Missing ATSD Coprocessor File

2017-09-01 13:44:30,386;INFO;main;com.axibase.tsd.hbase.SchemaBean;Set path to coprocessor: table 'atsd_d', coprocessor com.axibase.tsd.hbase.coprocessor.CompactEndpoint, path to jar s3://atsd/hbase-root/lib/atsd-hbase.jar
2017-09-01 13:44:30,387;INFO;main;com.axibase.tsd.hbase.SchemaBean;Set path to coprocessor: table 'atsd_d', coprocessor com.axibase.tsd.hbase.coprocessor.DeleteDataEndpoint, path to jar s3://atsd/hbase-root/lib/atsd-hbase.jar
2017-09-01 13:44:30,474;WARN;main;;Exception encountered during context initialization - cancelling refresh attempt: org.springframework.beans.factory.BeanCreationException: Error creating bean with name 'series.batch.size' defined in URL [jar:file:/mnt/atsd/atsd/bin/atsd.17245.jar!/applicationContext-properties.xml]: Cannot resolve reference to bean 'seriesPollerHolder' while setting bean property 'updateAction'; nested exception is org.springframework.beans.factory.BeanCreationException: Error creating bean with name 'seriesPollerHolder': Injection of resource dependencies failed; nested exception is org.springframework.beans.factory.BeanCreationException: Error creating bean with name 'serverOptionDaoImpl': Injection of resource dependencies failed; nested exception is org.springframework.beans.factory.BeanCreationException: Error creating bean with name 'schemaBean': Invocation of init method failed; nested exception is org.apache.hadoop.hbase.DoNotRetryIOException: org.apache.hadoop.hbase.DoNotRetryIOException: No such file or directory: 'hbase-root/lib/atsd-hbase.jar' Set hbase.table.sanity.checks to false at conf or table descriptor if you want to bypass sanity checks

Check the coprocessors.jar setting.

grep atsd/atsd/conf/ -e "coprocessors.jar"

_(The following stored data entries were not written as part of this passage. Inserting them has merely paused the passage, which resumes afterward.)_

(** The main thread: [rest] are the commands that no worker has got yet. *)
Definition main_ok (w : World) (live : gset Z) (rest : list (Z * Action)) : Prop :=
  let ts := threads_ w in
  let running : gset Z := list_to_set (nz ts) in
  let valid r := dump_valid (zlen ts) live r rest = true in
  let at_thread i (P : Thread -> Prop) := exists t, ts !! i = Some t /\ tid_ t <> 0 /\ P t in
  match mpc w with
  | MLine => input_ok w rest /\ valid running
  | MReady i key type args =>
      exists c cs r, rest = c :: cs /\ input_ok w cs /\ CreateAction key type args = Some (snd c) /\
        valid r /\ running = ({[fst c]} ∪ r) /\ at_thread i (fun t => tid_ t = fst c)
  | MQuiesce i j seen =>
      exists c cs r, rest = c :: cs /\ input_ok w cs /\ valid r /\ running = ({[fst c]} ∪ r) /\
        at_thread i (fun t => tid_ t = fst c /\ action_ t = snd c /\ pending_ t = false) /\ quiesced ts j seen
  | MSetPending i =>
      exists c cs r, rest = c :: cs /\ input_ok w cs /\ valid r /\ running = ({[fst c]} ∪ r) /\
        at_thread i (fun t => tid_ t = fst c /\ action_ t = snd c /\ pending_ t = false) /\ (DoesFree (snd c) = true -> all_idle ts)
  | MJoin i =>
      exists r, input_ok w rest /\ valid r /\
        at_thread i (fun t => running = ({[tid_ t]} ∪ r) /\ (tid_ t ∉ r) /\ EndThread (action_ t) = true /\ (pending_ t = true \/ pc t = Gone))
  | MWaitAfter i => input_ok w rest /\ valid running /\ at_thread i (fun t => DoesFree (action_ t) = true)
  | MFinalQuiesce j seen => rest = [] /\ quiesced ts j seen
  | MFinishAll i => rest = [] /\ all_idle ts /\ (i <= length ts)%nat /\ nz (take i ts) = []
  | MFinishJoin i =>
      rest = [] /\ (forall j t, j <> i -> ts !! j = Some t -> pending_ t = false) /\ nz (take i ts) = [] /\
      at_thread i (fun t => EndThread (action_ t) = true /\ (pending_ t = true \/ pc t = Gone))
  | MFreeAll _ | MDone => False
  end.

Definition keys_ok (a : Action) : Prop :=
  (forall k, alloc_key a = Some k -> 1 < k) /\ (forall k, free_key a = Some k -> 1 < k).

(** [A] is the memory of the specification, [live] the keys that are allocated
    behind the commands that the workers have got. *)
Record Inv (w : World) (A : gmap Z Z) (live : gset Z) (rest : list (Z * Action)) : Prop := {
  inv_room : Z.of_nat (size live) + zlen rest < zlen (pointers_ w);
  inv_threads : forall i t, threads_ w !! i = Some t -> thread_ok (pointers_ w) t;
  inv_keys : forall i t, threads_ w !! i = Some t -> pending_ t = true -> keys_ok (action_ t);
  inv_excl : forall i t, threads_ w !! i = Some t -> pending_ t = true -> DoesFree (action_ t) = true ->
    mpc w = MWaitAfter i /\ forall j t', j <> i -> threads_ w !! j = Some t' -> pending_ t' = false;
  inv_end : forall i t, threads_ w !! i = Some t -> pending_ t = true -> EndThread (action_ t) = true ->
    mpc w = MJoin i \/ mpc w = MFinishJoin i;
  inv_gone : forall i t, threads_ w !! i = Some t -> pc t = Gone -> tid_ t = 0 \/ mpc w = MJoin i \/ mpc w = MFinishJoin i;
  inv_zero : forall i t, threads_ w !! i = Some t -> tid_ t = 0 -> pc t = Gone;
  inv_num : num_threads_ w = zlen (nz (threads_ w));
  inv_tids : NoDup (nz (threads_ w));
  inv_busy : NoDup (all busy (threads_ w));
  inv_slots : forall j d, pointers_ w !! j = Some d -> j ∉ all busy (threads_ w) -> key_pointer d = 0 \/ 1 < key_pointer d;
  inv_pairs : map_to_list A ≡ₚ table_pairs (all busy (threads_ w)) (pointers_ w) ++ all held (threads_ w);
  inv_heap : forall a, a ∈ heap w <-> exists k, A !! k = Some a;
  inv_inj : forall k1 k2 a, A !! k1 = Some a -> A !! k2 = Some a -> k1 = k2;
  inv_pos : forall k a, A !! k = Some a -> 0 < a;
  inv_live : (map_to_list A).*1 ++ all todo (threads_ w) ≡ₚ elements live ++ all gone (threads_ w);
  inv_above : forall k, k ∈ live -> 1 < k;
  inv_freed : forall k, k ∈ all gone (threads_ w) -> is_Some (A !! k);
  inv_main : main_ok w live rest;
}.
(* ===== verification/MemWorker.v ===== *)
(** The steps of the workers of the replay machine keep the invariant of
    MemInv.v, do not fail, and are steps of the specification. *)
From stdpp Require Import base gmap list numbers.
From Stdlib Require Import ZArith Lia.
From S2P Require Import Prelude Utils KernelSymbols MemLine MemReplay MemInv.

(** * Changing one worker *)

(** A worker has gone on: same identifier and action, and it is not pending
    unless it was. *)
Definition went_on (t t' : Thread) : Prop :=
  tid_ t' = tid_ t /\ action_ t' = action_ t /\ (pending_ t' = true -> pending_ t = true) /\
  (EndThread (action_ t) = true -> pending_ t = true \/ pc t = Gone -> pending_ t' = true \/ pc t' = Gone).

Lemma main_ok_worker w live rest i t t' tbl h :
  main_ok w live rest -> threads_ w !! i = Some t -> went_on t t' ->
  main_ok (mkWorld tbl h (<[i := t']> (threads_ w)) (num_threads_ w) (total_nsecs w) (line_buf w) (dump_fd w) (mpc w)) live rest.
Proof.
  intros Hm Ht (E1 & E2 & E3 & E4). pose proof (lookup_lt_Some _ _ _ Ht) as Hlt.
  assert (forall k (P : Thread -> Prop), (forall x, k = i -> x = t -> P x -> P t') ->
    (exists x, threads_ w !! k = Some x /\ tid_ x <> 0 /\ P x) ->
    exists x, <[i := t']> (threads_ w) !! k = Some x /\ tid_ x <> 0 /\ P x) as Hat.
  { intros k P HP (x & Hx & Hz & H). destruct (decide (k = i)) as [->|Hk].
    - rewrite Ht in Hx. injection Hx as <-. exists t'. rewrite list_lookup_insert_eq by done. split_and!; [done|congruence|].
      by eapply HP.
    - exists x. by rewrite list_lookup_insert_ne. }
  assert (forall k x, <[i := t']> (threads_ w) !! k = Some x -> exists y, threads_ w !! k = Some y /\ (pending_ y = false -> pending_ x = false)) as Hp.
  { intros k x Hx. apply list_lookup_insert_Some in Hx as [(-> & <- & _)|(_ & Hx)]; [|by exists x].
    exists t. split; [done|]. destruct (pending_ t'); [|done]. intros E. by rewrite E3 in E. }
  unfold main_ok in *. cbn [threads_ mpc]. rewrite (nz_insert i _ t t') by done.
  assert (zlen (<[i := t']> (threads_ w)) = zlen (threads_ w)) as -> by (unfold zlen; by rewrite length_insert).
  assert (forall j seen, quiesced (threads_ w) j seen -> quiesced (<[i := t']> (threads_ w)) j seen) as Hq.
  { intros j seen (Q1 & Q2 & Q3). split_and!.
    - intros k x Hk Hx. apply Hp in Hx as (y & Hy & HH). by apply HH, (Q1 k).
    - by rewrite (nz_take_insert i j _ t t').
    - by rewrite length_insert. }
  assert (all_idle (threads_ w) -> all_idle (<[i := t']> (threads_ w))) as Hi.
  { intros Q k x Hx. apply Hp in Hx as (y & Hy & HH). by apply HH, (Q k). }
  destruct (mpc w).
  - done.
  - destruct Hm as (c & cs & r & H1 & H2 & H3 & H4 & H5 & H6). exists c, cs, r. split_and!; try done. revert H6. apply Hat. congruence.
  - destruct Hm as (c & cs & r & H1 & H2 & H3 & H4 & H5 & H6). exists c, cs, r. split_and!; try done; [|by apply Hq]. revert H5. apply Hat.
    intros x _ -> (? & ? & ?). split_and!; [congruence..|]. destruct (pending_ t'); [|done]. by rewrite E3 in *.
  - destruct Hm as (c & cs & r & H1 & H2 & H3 & H4 & H5 & H6). exists c, cs, r. split_and!; try done; [|auto]. revert H5. apply Hat.
    intros x _ -> (? & ? & ?). split_and!; [congruence..|]. destruct (pending_ t'); [|done]. by rewrite E3 in *.
  - destruct Hm as (r & H1 & H2 & H3). exists r. split_and!; try done. revert H3. apply Hat.
    intros x _ -> (? & ? & ? & ?). rewrite E1, E2. split_and!; auto.
  - destruct Hm as (H1 & H2 & H3). split_and!; try done. revert H3. apply Hat. intros x _ ->. by rewrite E2.
  - destruct Hm as (-> & H). auto.
  - destruct Hm as (-> & H1 & H2 & H3). rewrite (nz_take_insert _ _ _ t t') by done. rewrite length_insert. auto.
  - destruct Hm as (-> & H1 & H2 & H3). rewrite (nz_take_insert _ _ _ t t') by done. split_and!; [done| |done|].
    + intros j x Hj Hx. apply Hp in Hx as (y & Hy & HH). by apply HH, (H1 j).
    + revert H3. apply Hat. intros x _ -> [? ?]. rewrite E2. auto.
  - done.
  - done.
Qed.
(** A turn of [WaitForAllToQuiesce]. *)
Lemma quiesce_inv w A live rest j seen :
  Inv w A live rest -> quiesced (threads_ w) j seen ->
  match quiesce_turn j seen w with
  | Ok None => can_go w
  | Ok (Some (inl _)) => all_idle (threads_ w)
  | Ok (Some (inr (j, seen))) => quiesced (threads_ w) j seen
  | _ => False
  end.
Proof.
  intros HI (Q1 & Q2 & Q3). unfold quiesce_turn. rewrite (inv_num _ _ _ _ HI).
  assert (nz (threads_ w) = nz (take j (threads_ w)) ++ nz (drop j (threads_ w))) as Hsplit by (by rewrite <- nz_app, take_drop).
  destruct (Z.ltb_spec seen (zlen (nz (threads_ w)))) as [Hlt|Hge].
  - destruct (threads_ w !! j) as [t|] eqn:Ht.
    + pose proof (lookup_lt_Some _ _ _ Ht). destruct (Z.eqb_spec (tid_ t) 0) as [Ez|Ez].
      * split_and!; [|rewrite (nz_take_S _ _ _ Ht), zlen_app; unfold nzt; rewrite Ez; cbn; rewrite zlen_nil; lia|lia].
        intros i x Hi Hx. destruct (decide (i = j)) as [->|]; [simplify_eq; by eapply zero_idle|]. apply (Q1 i); [lia|done].
      * destruct (pending_ t) eqn:Hp; [by eapply pending_goes|].
        split_and!; [|rewrite (nz_take_S _ _ _ Ht), zlen_app; unfold nzt; rewrite (proj2 (Z.eqb_neq _ _)) by done; change (zlen [tid_ t]) with 1; lia|lia].
        intros i x Hi Hx. destruct (decide (i = j)) as [->|]; [by simplify_eq|]. apply (Q1 i); [lia|done].
    + apply lookup_ge_None in Ht. rewrite take_ge in Q2 by lia. lia.
  - intros i t Ht. destruct (decide (i < j)%nat); [by apply (Q1 i)|]. eapply zero_idle; [done..|].
    destruct (Z.eq_dec (tid_ t) 0) as [|Hz]; [done|exfalso].
    assert (tid_ t ∈ nz (drop j (threads_ w))) as Hin.
    { apply elem_of_nz. split; [done|]. exists (i - j)%nat, t. rewrite lookup_drop. replace (j + (i - j))%nat with i by lia. done. }
    rewrite Hsplit, zlen_app in Hge. destruct (nz (drop j (threads_ w))) as [|y l]; [by apply not_elem_of_nil in Hin|].
    rewrite zlen_cons in Hge. pose proof (zlen_nonneg l). lia.
Qed.

(** Parts of a thread that waits for an action. *)
Lemma waiting_parts t : pc t = WaitPending -> pending_ t = false -> busy t = [] /\ held t = [] /\ todo t = [] /\ gone t = [].
Proof. unfold busy, held, todo, gone. intros -> ->. done. Qed.

Lemma live_others w A live rest i t :
  Inv w A live rest -> threads_ w !! i = Some t -> pending_ t = false ->
  (map_to_list A).*1 ++ all_others todo i (threads_ w) ≡ₚ elements live ++ all_others gone i (threads_ w).
Proof.
  intros HI Ht Hp. destruct (idle_parts _ t Hp (inv_threads _ _ _ _ HI i t Ht)) as (_ & _ & E3 & E4).
  pose proof (parts_live _ _ _ _ HI _ t Ht) as H. by rewrite E3, E4 in H.
Qed.

(** [CreateAction] in the memory of a thread that waits. *)
Lemma set_action_inv w A live rest i t a p :
  Inv w A live rest -> joins (mpc w) = None -> threads_ w !! i = Some t -> tid_ t <> 0 -> pending_ t = false ->
  main_ok (set_mpc p (set_thread i (set_action a t) w)) live rest -> Inv (set_mpc p (set_thread i (set_action a t) w)) A live rest.
Proof.
  intros HI Hj Ht Hz Hp Hm. pose proof (idle_waits _ _ _ _ HI i t Ht Hp Hz ltac:(by rewrite Hj)) as Epc.
  destruct (waiting_parts (set_action a t)) as (E1 & E2 & E3 & E4); [done..|].
  apply (Inv_main_thread w A live rest i t); rewrite ?E3, ?E4; try done; cbn.
  - pose proof (Inv_quiet_but _ _ _ _ HI) as Hq. rewrite Hj in Hq. intros k x _ Hx. by apply (Hq k x).
  - unfold thread_ok. cbn. by rewrite Epc.
  - by rewrite Hp.
  - by rewrite Hp.
  - by rewrite Hp.
  - rewrite Epc. split; [done|lia].
  - rewrite (nz_insert i _ t) by done. apply (inv_num _ _ _ _ HI).
  - rewrite (nz_insert i _ t) by done. apply (inv_tids _ _ _ _ HI).
  - apply (inv_room _ _ _ _ HI).
  - apply (inv_above _ _ _ _ HI).
  - by apply (live_others w A live rest i t).
  - intros k Hk. by apply not_elem_of_nil in Hk.
Qed.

Check that the file is present in S3.

aws s3 ls --summarize --human-readable --recursive s3://atsd/hbase-root/lib
2017-08-31 21:43:24  555.1 KiB hbase-root/lib/atsd-hbase.jar

Total Objects: 1
  Total Size: 555.1 KiB

If necessary, copy the file.

aws s3 cp atsd/atsd-hbase.*.jar s3://atsd/hbase-root/lib/atsd-hbase.jar

Restart the HBase cluster, both HMaster and Region Servers, restart ATSD.